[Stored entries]
(* ===== verification/Undertow.v ===== *)
(** * Undertow: the SkyWalking receiver

    Models [undertow_trace.go] and [tracing_report_service.go]: a request served by
    Undertow arrives as two segments, one of the I/O thread and one of the task,
    in either order; the cache holds the first until the other is there.  What
    the receiver hands to the next consumer is the output; whether the consumer
    accepts it is the argument [accepts].  [None] is a panic. *)

From S2P Require Import Prelude GoStrings PData FillProc SqlPrune RedParsers SwIds SwComponents SwTraces SwProps.

Definition sw_ComponentUndertow : Z := 84.
Definition ComponentSpringMVC : Z := 14.
Definition OperateNameUndertow : string := "UndertowDispatch".

Section undertow.
Context `{PD : PData} `{SP : SqlParser} `{UL : UuidLib} `{SWP : SwProto}.

Record UndertowCache := {
  uc_ioTraceMap : gmap string (list SwResource);
  uc_routeUrlMap : gmap string string;
}.

(** The variables of the loop: [isUndertow], [routeUrl], [parentSegmentId]. *)
Definition scan_span (span : option SpanObject) (s : bool * string * string) : option (bool * string * string) :=
  let '(isUndertow, routeUrl, parentSegmentId) := s in
  span ← span;
  '(isUndertow, parentSegmentId) ←
    (if (sw_ComponentId span =? sw_ComponentUndertow) && (sw_SpanId span =? 0) then
       if bool_decide (sw_OperationName span = OperateNameUndertow) then
         ref ← head (sw_Refs span);
         ref ← ref;
         Some (true, sr_ParentTraceSegmentId ref)
       else Some (true, parentSegmentId)
     else Some (isUndertow, parentSegmentId));
  let routeUrl :=
    if (sw_SpanType span =? SpanType_Entry) && (sw_ComponentId span =? ComponentSpringMVC)
    then sw_OperationName span else routeUrl in
  Some (isUndertow, routeUrl, parentSegmentId).

Definition scan_segment (segment : SegmentObject) : option (bool * string * string) :=
  run_all scan_span (default [] (sg_Spans segment)) (false, "", "").

Definition set_span_name (name : string) (s : SwSpan) : SwSpan :=
  let o := ss_Span s in
  {| ss_Span := {| Span_TraceID := Span_TraceID o; Span_SpanID := Span_SpanID o;
                   Span_ParentSpanID := Span_ParentSpanID o; Span_Name := name; Span_Kind := Span_Kind o;
                   Span_StartTimestamp := Span_StartTimestamp o; Span_EndTimestamp := Span_EndTimestamp o;
                   Span_Attributes := Span_Attributes o; Span_Status := Span_Status o |};
     ss_StatusMessage := ss_StatusMessage s; ss_Events := ss_Events s; ss_Links := ss_Links s |}.

(** [spans.At(0).SetName(name)] *)
Definition name_first (name : string) (spans : list SwSpan) : option (list SwSpan) :=
  match spans with
  | [] => None
  | s :: spans' => Some (set_span_name name s :: spans')
  end.

(** [ptd.ResourceSpans().At(0).ScopeSpans().At(0).Spans()], and the assignment to it *)
Definition first_spans (td : list SwResource) : option (list SwSpan) :=
  r ← head td; head (sres_Scopes r).

Definition set_first_spans (spans : list SwSpan) (td : list SwResource) : list SwResource :=
  match td with
  | r :: td' => {| sres_Attributes := sres_Attributes r; sres_Scopes := spans :: tail (sres_Scopes r) |} :: td'
  | [] => []
  end.

(** [ptd.ResourceSpans().At(0).ScopeSpans().AppendEmpty()], filled with [spans] *)
Definition append_scope (spans : list SwSpan) (td : list SwResource) : option (list SwResource) :=
  match td with
  | r :: td' =>
      Some ({| sres_Attributes := sres_Attributes r; sres_Scopes := sres_Scopes r ++ [spans] |} :: td')
  | [] => None
  end.

Definition undertow_key (traceId segmentId : string) : string := traceId +:+ "-" +:+ segmentId.

(** What is to be forwarded, if anything, and the cache. *)
Definition CheckUndertow (segment : SegmentObject) (ptd : list SwResource) (c : UndertowCache)
    : option (option (list SwResource) * UndertowCache) :=
  '(isUndertow, routeUrl, parentSegmentId) ← scan_segment segment;
  if negb isUndertow then Some (Some ptd, c)
  else if bool_decide (routeUrl = "") then
    let key := undertow_key (sg_TraceId segment) (sg_TraceSegmentId segment) in
    match uc_routeUrlMap c !! key with
    | Some cachedRouteUrl =>
        spans ← first_spans ptd;
        spans ← name_first cachedRouteUrl spans;
        Some (Some (set_first_spans spans ptd),
              {| uc_ioTraceMap := uc_ioTraceMap c; uc_routeUrlMap := delete key (uc_routeUrlMap c) |})
    | None =>
        Some (None, {| uc_ioTraceMap := <[key := ptd]> (uc_ioTraceMap c); uc_routeUrlMap := uc_routeUrlMap c |})
    end
  else
    let key := undertow_key (sg_TraceId segment) parentSegmentId in
    match uc_ioTraceMap c !! key with
    | Some cachedTrace =>
        spans ← first_spans cachedTrace;
        spans ← name_first routeUrl spans;
        ptd ← append_scope spans ptd;
        Some (Some ptd, {| uc_ioTraceMap := delete key (uc_ioTraceMap c); uc_routeUrlMap := uc_routeUrlMap c |})
    | None =>
        Some (Some ptd,
              {| uc_ioTraceMap := uc_ioTraceMap c; uc_routeUrlMap := <[key := routeUrl]> (uc_routeUrlMap c) |})
    end.

(** ** The receiver *)

Context (accepts : list SwResource → bool).

(** [consumeTraces] and [consumeHttpTraces], with what the extension found for
    the call, [None] when there is no extension: what is handed to the next
    consumer, and whether there was no error. *)
Definition sw_consumeTraces (fill : option (Z * string)) (segment : option SegmentObject) (c : UndertowCache)
    : option (list (list SwResource) * bool * UndertowCache) :=
  match segment with
  | None => Some ([], true, c)
  | Some segment =>
      let '(pid, containerId) := default (0, "") fill in
      ptd ← ProtoToTraces segment pid containerId;
      '(result, c) ← CheckUndertow segment ptd c;
      Some (match result with
            | Some td => ([td], accepts td, c)
            | None => ([], true, c)
            end)
  end.

(** [CollectInSync] and the loop of [HTTPHandler]: errors are only printed. *)
Fixpoint CollectInSync (fill : option (Z * string)) (segments : list (option SegmentObject)) (c : UndertowCache)
    : option (list (list SwResource) * UndertowCache) :=
  match segments with
  | [] => Some ([], c)
  | segment :: segments' =>
      '(out, _, c) ← sw_consumeTraces fill segment c;
      '(outs, c) ← CollectInSync fill segments' c;
      Some (out ++ outs, c)
  end.

(** What [stream.Recv] returns. *)
Inductive Recv := RecvSegment (segment : option SegmentObject) | RecvEOF | RecvError.

(** [Collect]: the loop over the stream, which ends at its first error, [false]
    when the call returns an error. *)
Fixpoint Collect (fill : option (Z * string)) (stream : list Recv) (c : UndertowCache)
    : option (list (list SwResource) * bool * UndertowCache) :=
  match stream with
  | RecvSegment segment :: stream' =>
      '(out, ok, c) ← sw_consumeTraces fill segment c;
      if (ok : bool) then
        '(outs, r, c) ← Collect fill stream' c; Some (out ++ outs, r, c)
      else Some (out, true, c)
  | RecvEOF :: _ => Some ([], true, c)
  | RecvError :: _ => Some ([], false, c)
  | [] => Some ([], true, c)
  end.

(** ** The two segments of a request *)

Lemma scan_true segment url parent :
  scan_segment segment = Some (true, url, parent) → real_spans segment ≠ [].
Proof.
  unfold scan_segment, real_spans. destruct (sg_Spans segment) as [[|span spans]|]; simpl; [done| |done].
  destruct span as [span|]; [done|]. simpl. done.
Qed.

(** The translation of a segment with spans. *)
Lemma ProtoToTraces_shape segment pid containerId td :
  ProtoToTraces segment pid containerId = Some td → real_spans segment ≠ [] →
  ∃ attrs s spans, td = [{| sres_Attributes := attrs; sres_Scopes := [s :: spans] |}] ∧ spans_out td = s :: spans.
Proof.
  intros E Hne. pose proof (ProtoToTraces_spans _ _ _ _ E) as Hf. apply Forall2_length in Hf.
  unfold ProtoToTraces in E. destruct (sg_Spans segment) as [spans|] eqn:Es; [|by unfold real_spans in Hne; rewrite Es in Hne].
  simpl in E. destruct (run_all swTagsToInternalResource spans Map_New) as [rs|]; [|done]. simpl in E.
  destruct (swSpansToSpanSlice _ _ _) as [l|]; simpl in E; [|done]. injection E as <-.
  unfold spans_out in *. simpl in *. rewrite !app_nil_r in *. destruct l as [|s l]; [|by eexists _, s, l].
  by destruct (real_spans segment).
Qed.

Definition renamed (name : string) (spans : list SwSpan) : list SwSpan :=
  match spans with [] => [] | s :: spans' => set_span_name name s :: spans' end.

(** [io] is the segment of the I/O thread of a request, [task] that of its task. *)
Definition request (io task : SegmentObject) (url : string) : Prop :=
  (∃ p, scan_segment io = Some (true, "", p)) ∧ url ≠ "" ∧
  scan_segment task = Some (true, url, sg_TraceSegmentId io) ∧ sg_TraceId task = sg_TraceId io.

Definition no_entry (key : string) (c : UndertowCache) : Prop :=
  uc_ioTraceMap c !! key = None ∧ uc_routeUrlMap c !! key = None.

Lemma io_first io task url td_io td_task c :
  request io task url → no_entry (undertow_key (sg_TraceId io) (sg_TraceSegmentId io)) c →
  ∃ c1, CheckUndertow io td_io c = Some (None, c1) ∧
    ∀ attrs s spans r, td_io = [{| sres_Attributes := attrs; sres_Scopes := [s :: spans] |}] → td_task = [r] →
      CheckUndertow task td_task c1 =
        Some (Some [{| sres_Attributes := sres_Attributes r;
                       sres_Scopes := sres_Scopes r ++ [set_span_name url s :: spans] |}], c).
Proof.
  intros ((p & Hio) & Hurl & Htask & Etid) [Hi Hu]. unfold CheckUndertow. rewrite Hio, Htask, Etid. simpl.
  rewrite Hu. eexists. split; [done|]. intros attrs s spans r -> ->.
  rewrite bool_decide_eq_false_2 by done. simpl. rewrite lookup_insert_eq. simpl.
  rewrite delete_insert_id by done. by destruct c.
Qed.

Lemma task_first io task url td_io td_task c :
  request io task url → no_entry (undertow_key (sg_TraceId io) (sg_TraceSegmentId io)) c →
  ∃ c1, CheckUndertow task td_task c = Some (Some td_task, c1) ∧
    ∀ attrs s spans, td_io = [{| sres_Attributes := attrs; sres_Scopes := [s :: spans] |}] →
      CheckUndertow io td_io c1 =
        Some (Some [{| sres_Attributes := attrs; sres_Scopes := [set_span_name url s :: spans] |}], c).
Proof.
  intros ((p & Hio) & Hurl & Htask & Etid) [Hi Hu]. unfold CheckUndertow. rewrite Hio, Htask, Etid. simpl.
  rewrite bool_decide_eq_false_2 by done. rewrite Hi. eexists. split; [done|]. intros attrs s spans ->.
  simpl. rewrite lookup_insert_eq. simpl. rewrite delete_insert_id by done. by destruct c.
Qed.

(** C20: A request served by Undertow is put together whichever of its segments
    comes first: the spans of both are handed on, the first span of the I/O
    segment under the route of the request and every other as it was translated,
    and the cache is what it was before. *)
Theorem undertow_pairs fill io task url td_io td_task c :
  request io task url → no_entry (undertow_key (sg_TraceId io) (sg_TraceSegmentId io)) c →
  ProtoToTraces io (default (0, "") fill).1 (default (0, "") fill).2 = Some td_io →
  ProtoToTraces task (default (0, "") fill).1 (default (0, "") fill).2 = Some td_task →
  ∀ segments, segments ≡ₚ [Some io; Some task] →
  ∃ outs, CollectInSync fill segments c = Some (outs, c) ∧
          outs ≫= spans_out ≡ₚ renamed url (spans_out td_io) ++ spans_out td_task.
Proof.
  intros Hr Hc Eio Etask segments Hp.
  destruct (ProtoToTraces_shape _ _ _ _ Eio) as (attrs & s & spans & Eshape & Eout).
  { destruct Hr as ((p & Hio) & _). by eapply scan_true. }
  destruct (ProtoToTraces_shape _ _ _ _ Etask) as (attrs2 & s2 & spans2 & Eshape2 & Eout2).
  { destruct Hr as (_ & _ & Htask & _). by eapply scan_true. }
  destruct (default (0, "") fill) as [pid cid] eqn:Efill. cbn [fst snd] in *.
  assert (segments = [Some io; Some task] ∨ segments = [Some task; Some io]) as [-> | ->].
  { apply Permutation_length_2_inv. by symmetry. }
  - destruct (io_first io task url td_io td_task c Hr Hc) as (c1 & E1 & E2).
    specialize (E2 _ _ _ _ Eshape Eshape2). eexists. split.
    + cbn [CollectInSync]. unfold sw_consumeTraces. rewrite Efill, Eio. simpl. rewrite E1. simpl.
      rewrite Etask. simpl. rewrite E2. done.
    + rewrite Eout, Eout2. unfold spans_out. simpl. rewrite !app_nil_r.
      by rewrite (Permutation_app_comm (s2 :: spans2) (set_span_name url s :: spans)).
  - destruct (task_first io task url td_io td_task c Hr Hc) as (c1 & E1 & E2).
    specialize (E2 _ _ _ Eshape). eexists. split.
    + cbn [CollectInSync]. unfold sw_consumeTraces. rewrite Efill, Etask. simpl. rewrite E1. simpl.
      rewrite Eio. simpl. rewrite E2. done.
    + rewrite Eout, Eout2. simpl. rewrite Eout2. unfold spans_out. simpl. rewrite !app_nil_r.
      apply (Permutation_app_comm (s2 :: spans2) (set_span_name url s :: spans)).
Qed.
End undertow.

(** ** A request *)

Import RefPData RefSql RefUuid RefProto.

Definition ex_undertow_span (id parent component : Z) (refs : list (option SegmentReference)) (name : string) (t : Z)
    : SpanObject := {|
  sw_SpanId := id; sw_ParentSpanId := parent; sw_StartTime := 1000; sw_EndTime := 1010; sw_Refs := refs;
  sw_OperationName := name; sw_Peer := ""; sw_SpanType := t; sw_SpanLayer := 3;
  sw_ComponentId := component; sw_IsError := false; sw_Tags := None; sw_Logs := [] |}.

Definition ex_io : SegmentObject := {|
  sg_TraceId := ex_segA; sg_TraceSegmentId := ex_segA;
  sg_Spans := Some [Some (ex_undertow_span 0 (-1) 84 [] "GET:/" SpanType_Entry)];
  sg_Service := "a"; sg_ServiceInstance := "a1" |}.

Definition ex_task : SegmentObject := {|
  sg_TraceId := ex_segA; sg_TraceSegmentId := ex_segB;
  sg_Spans := Some [Some (ex_undertow_span 0 (-1) 84
      [Some {| sr_RefType := 1; sr_TraceId := ex_segA; sr_ParentTraceSegmentId := ex_segA; sr_ParentSpanId := 0;
          sr_ParentService := "a"; sr_ParentServiceInstance := "a1"; sr_ParentEndpoint := "";
          sr_NetworkAddressUsedAtPeer := "" |}] "UndertowDispatch" SpanType_Local);
    Some (ex_undertow_span 1 0 14 [] "GET:/users/{id}" SpanType_Entry)];
  sg_Service := "a"; sg_ServiceInstance := "a1" |}.

Lemma undertow_pairs_witness :
  let c := {| uc_ioTraceMap := ∅; uc_routeUrlMap := ∅ |} in
  ∃ outs, CollectInSync (λ _, true) (Some (7, "")) [Some ex_task; Some ex_io] c = Some (outs, c) ∧
          length (outs ≫= spans_out) = 3%nat.
Proof.
  destruct (ex_translated ex_io) as [td_io Eio]; [by vm_compute|].
  destruct (ex_translated ex_task) as [td_task Etask]; [by vm_compute|].
  destruct (undertow_pairs (λ _, true) (Some (7, "")) ex_io ex_task "GET:/users/{id}" td_io td_task
              {| uc_ioTraceMap := ∅; uc_routeUrlMap := ∅ |}) with (segments := [Some ex_task; Some ex_io])
    as (outs & E & Hp).
  - split; [exists ""; reflexivity|]. split; [done|]. split; reflexivity.
  - split; apply lookup_empty.
  - exact Eio.
  - exact Etask.
  - apply Permutation_swap.
  - exists outs. split; [exact E|]. rewrite (Permutation_length Hp), length_app.
    apply ProtoToTraces_spans, Forall2_length in Eio, Etask. revert Eio Etask.
    generalize (spans_out td_io), (spans_out td_task). intros [|s l] l'; simpl; intros E1 E2; lia.
Defined.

What the task asks:
Lines that contain "other" are to be copied from the records above.

Answer to the exercise:
    in either order; the cache holds the first until the other is there.  What
    segment under the route of the request and every other as it was translated,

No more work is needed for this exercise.